At about 9:00 AM, Peter Lorenz leaves his home in the Zehlendorf district. Lorenz is the CDU (Christian Democrat Union) candidate for mayor in the West Berlin city elections to be held in three days. Less than half a mile from his house, his Mercedes is blocked by a large truck, and a Fiat rams his car. Lorenz's driver, Werner Sowa, is beaten, and Lorenz is kidnapped into a waiting automobile. The kidnappers are from Movement 2 June. Sowa identifies Angela Luther, who has been underground for three years, as one of the kidnappers.

Authorities put up a $44,000 reward for information. Current Berlin Mayor Klaus Schütz (Lorenz's SPD opponent and a personal friend of Lorenz's) announces that the elections will take place as scheduled, but all campaigning will be called off.

28 February, Berlin

A Polaroid photo is released early in the morning showing Lorenz with a sign around his neck: "Peter Lorenz, prisoner of the 2 June Movement." With the photo is a demand for the immediate release of six terrorists: Horst Mahler, Verena Becker, Gabriele Kröcher-Tiedemann, Ingrid Siepmann, Rolf Heissler, and Rolf Pohle.
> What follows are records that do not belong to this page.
(** A program on a cache is a run over the contents of the cache. *)
Lemma run_cache_refines {A} (p : coins_prog A) c : cache_ok c -> safe p (cache_contents c) ->
  let '(c', r) := run_cache p c in cache_ok c' /\ coins_run p (cache_contents c) (Some (cache_contents c', r)).
Proof.
  revert c. induction p as [a|e|txid k IH|txid f k IH|txid cb coins k IH]; intros c Hok Hs; cbn [run_cache].
  - split; [done|constructor].
  - split; [done|constructor].
  - unfold AccessCoins. pose proof (FetchCoins_spec c txid Hok) as Hf. destruct (FetchCoins c txid) as [c1 r1].
    destruct Hf as (Hok1 & Ec & _ & Hseen & Ht).
    assert (forall x, entry_coins <$> r1 = Some x -> tidy x) as Ht' by (destruct r1; cbn; intros x [= <-]; by apply Ht).
    specialize (IH (entry_coins <$> r1) c1 Hok1). rewrite Ec in IH.
    destruct (run_cache (k (entry_coins <$> r1)) c1) as [c' r]. destruct IH as [Hok' Hr].
    { intros Hn. apply Hs. by econstructor. }
    split; [done|]. by econstructor.
  - pose proof (ModifyCoins_spec c txid f Hok) as Hm. destruct (ModifyCoins c txid f) as [c1 x]. destruct Hm as (Hok1 & Ht & Hx & Ec).
    specialize (IH x c1 Hok1). rewrite Ec in IH. destruct (run_cache (k x) c1) as [c' r]. destruct IH as [Hok' Hr].
    { intros Hn. apply Hs. by eapply run_modify. }
    split; [done|]. by eapply run_modify.
  - assert (cb = true \/ cache_contents c !! txid = None) as Hcb.
    { destruct cb; [by left|right]. destruct (cache_contents c !! txid) eqn:E; [|done]. exfalso. apply Hs. apply run_overwrite. by rewrite E. }
    destruct (ModifyNewCoins_spec c txid cb coins Hok Hcb) as (c1 & -> & Hok1 & Ec). specialize (IH c1 Hok1). rewrite Ec in IH.
    destruct (run_cache k c1) as [c' r]. destruct IH as [Hok' Hr].
    { intros Hn. apply Hs. by eapply run_new. }
    split; [done|]. by eapply run_new.
Qed.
Except for Mahler, all are either members of Movement 2 June, or connected to it. A message is attached to the demands: "to our [Baader-Meinhof] comrades in jail. We would like to get more of you out, but at our present strength we're not in a position to do it." The kidnappers have been careful in making their selections; no terrorist accused of murder is on the list.
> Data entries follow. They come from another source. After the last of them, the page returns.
(* ===== verification/TxVerify.v ===== *)
(** * Checks of a transaction
      ([src/src/validation.cpp], [coins.cpp], [script/script_error.cpp],
      [consensus/consensus.h])

    The checks that need no context, those of lock times, and those against
    the coins a transaction spends, which are programs over a coins view. *)

From S2P Require Import Prelude Nicknames Serialize Script Arith Header BlockIndex Pow Transaction TxSerialize DerSignature Interpreter ScriptRules SigHash Coins CoinsCache.
Open Scope Z_scope.
Open Scope kubu_scope.

Definition MAX_BLOCK_WEIGHT : Z := 4000000.
Definition MAX_BLOCK_BASE_SIZE : Z := 1000000.
Definition MAX_BLOCK_SIGOPS_COST : Z := 80000.
Definition LOCKTIME_VERIFY_SEQUENCE : Z := 1.
Definition LOCKTIME_MEDIAN_TIME_PAST : Z := 2.
Definition SEQUENCE_LOCKTIME_GRANULARITY : Z := 9.

(** ** Without context *)

Fixpoint value_out_loop (outs : list CTxOut) (nValueOut : Z) : result Z :=
  match outs with
  | [] => Ok nValueOut
  | o :: outs' =>
      let nValueOut := i64 (nValueOut + nValue o) in
      reject negb (MoneyRange (nValue o)) || negb (MoneyRange nValueOut) with "GetValueOut: value out of range";
      value_out_loop outs' nValueOut
  end.
Definition GetValueOut (tx : CTransaction) : result Z := value_out_loop (vout tx) 0.

Fixpoint check_outputs (outs : list CTxOut) (nValueOut : Z) : result unit :=
  match outs with
  | [] => Ok tt
  | o :: outs' =>
      reject nValue o <? 0 with "bad-txns-vout-negative";
      reject MAX_MONEY <? nValue o with "bad-txns-vout-toolarge";
      let nValueOut := i64 (nValueOut + nValue o) in
      reject negb (MoneyRange nValueOut) with "bad-txns-txouttotal-toolarge";
      check_outputs outs' nValueOut
  end.
Fixpoint check_duplicates (ins : list CTxIn) (vInOutPoints : gset COutPoint) : result unit :=
  match ins with
  | [] => Ok tt
  | i :: ins' =>
      reject bool_decide (prevout i ∈ vInOutPoints) with "bad-txns-inputs-duplicate";
      check_duplicates ins' ({[prevout i]} ∪ vInOutPoints)
  end.

Definition CheckTransaction (tx : CTransaction) (fCheckDuplicateInputs : bool) : result unit :=
  reject bool_decide (vin tx = []) with "bad-txns-vin-empty";
  reject bool_decide (vout tx = []) with "bad-txns-vout-empty";
  reject MAX_BLOCK_BASE_SIZE <? len (SerializeTransaction false (CMutableTransaction_of tx)) with "bad-txns-oversize";
  _ ← check_outputs (vout tx) 0;
  _ ← (if fCheckDuplicateInputs then check_duplicates (vin tx) ∅ else Ok tt);
  if IsCoinBase tx then
    let scriptSize := match vin tx with i :: _ => len (scriptSig i) | [] => 0 end in
    reject (scriptSize <? 2) || (100 <? scriptSize) with "bad-cb-length";
    Ok tt
  else
    reject existsb (fun i => outpoint_IsNull (prevout i)) (vin tx) with "bad-txns-prevout-null";
    Ok tt.

(** ** Lock times *)

Definition IsFinalTx (tx : CTransaction) (nBlockHeight nBlockTime : Z) : bool :=
  if nLockTime tx =? 0 then true
  else if nLockTime tx <? (if nLockTime tx <? LOCKTIME_THRESHOLD then nBlockHeight else nBlockTime) then true
  else forallb (fun i => nSequence i =? SEQUENCE_FINAL) (vin tx).

(** The loop over the inputs; [prevHeights] has an entry for each of them. *)
Fixpoint sequence_locks (m : BlockMap) (block : Z) (ins : list CTxIn) (prevHeights : list Z) (nMinHeight nMinTime : Z) :
    result (Z * Z * list Z) :=
  match ins, prevHeights with
  | txin :: ins', nCoinHeight :: prevHeights' =>
      if negb (Z.land (nSequence txin) SEQUENCE_LOCKTIME_DISABLE_FLAG =? 0) then
        r ← sequence_locks m block ins' prevHeights' nMinHeight nMinTime;
        Ok (r.1, 0 :: r.2)
      else
        locks ← (if negb (Z.land (nSequence txin) SEQUENCE_LOCKTIME_TYPE_FLAG =? 0) then
                   a ← GetAncestor m block (Z.max (nCoinHeight - 1) 0);
                   match a with
                   | None => Err "null pointer"
                   | Some a =>
                       nCoinTime ← GetMedianTimePast m a;
                       let offset := Z.shiftl (Z.land (nSequence txin) SEQUENCE_LOCKTIME_MASK) SEQUENCE_LOCKTIME_GRANULARITY in
                       Ok (nMinHeight, Z.max nMinTime (nCoinTime + offset - 1))
                   end
                 else Ok (Z.max nMinHeight (nCoinHeight + Z.land (nSequence txin) SEQUENCE_LOCKTIME_MASK - 1), nMinTime));
        r ← sequence_locks m block ins' prevHeights' locks.1 locks.2;
        Ok (r.1, nCoinHeight :: r.2)
  | _, _ => Ok (nMinHeight, nMinTime, [])
  end.
Definition CalculateSequenceLocks (m : BlockMap) (tx : CTransaction) (flags : Z) (prevHeights : list Z) (block : Z) : result (Z * Z * list Z) :=
  reject negb (length prevHeights =? length (vin tx))%nat with "assertion prevHeights->size() == tx.vin.size() failed";
  let fEnforceBIP68 := (2 <=? u32 (tx_nVersion tx)) && negb (Z.land flags LOCKTIME_VERIFY_SEQUENCE =? 0) in
  if negb fEnforceBIP68 then Ok (-1, -1, prevHeights)
  else sequence_locks m block (vin tx) prevHeights (-1) (-1).
Definition EvaluateSequenceLocks (m : BlockMap) (block : Z) (lockPair : Z * Z) : result bool :=
  b ← deref m block;
  match pprev b with
  | None => Err "assertion block.pprev failed"
  | Some q =>
      nBlockTime ← GetMedianTimePast m q;
      Ok (negb ((nHeight b <=? lockPair.1) || (nBlockTime <=? lockPair.2)))
  end.
Definition SequenceLocks (m : BlockMap) (tx : CTransaction) (flags : Z) (prevHeights : list Z) (block : Z) : result bool :=
  r ← CalculateSequenceLocks m tx flags prevHeights block;
  EvaluateSequenceLocks m block r.1.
28 February 1975, Berlin - "Peter Lorenz, captive of Movement 2 June" reads the Polaroid photo sent to police the day after the capture of Lorenz, the CDU Berlin mayoral candidate.

The kidnappers demand that authorities provide a Boeing 707 within three days. Three of the prisoners, Pohle, Kröcher-Tiedemann, and Heissler, must be flown from their jails throughout the Federal Republic to Berlin within two days. The others are already in Berlin. When all six are ready to fly on the 707 to a country of their choice, they are to be given $9,000 each. Furthermore, the kidnappers want former Mayor Heinrich Albertz to accompany their jailed comrades on the flight to guarantee their passage. Albertz was the mayor who initially condemned the rioting during the Shah visit on 2 June, 1967, but was ousted after he had a change of heart. Albertz agrees to participate, but only in his role as a Protestant pastor, and not in his role as a former politician.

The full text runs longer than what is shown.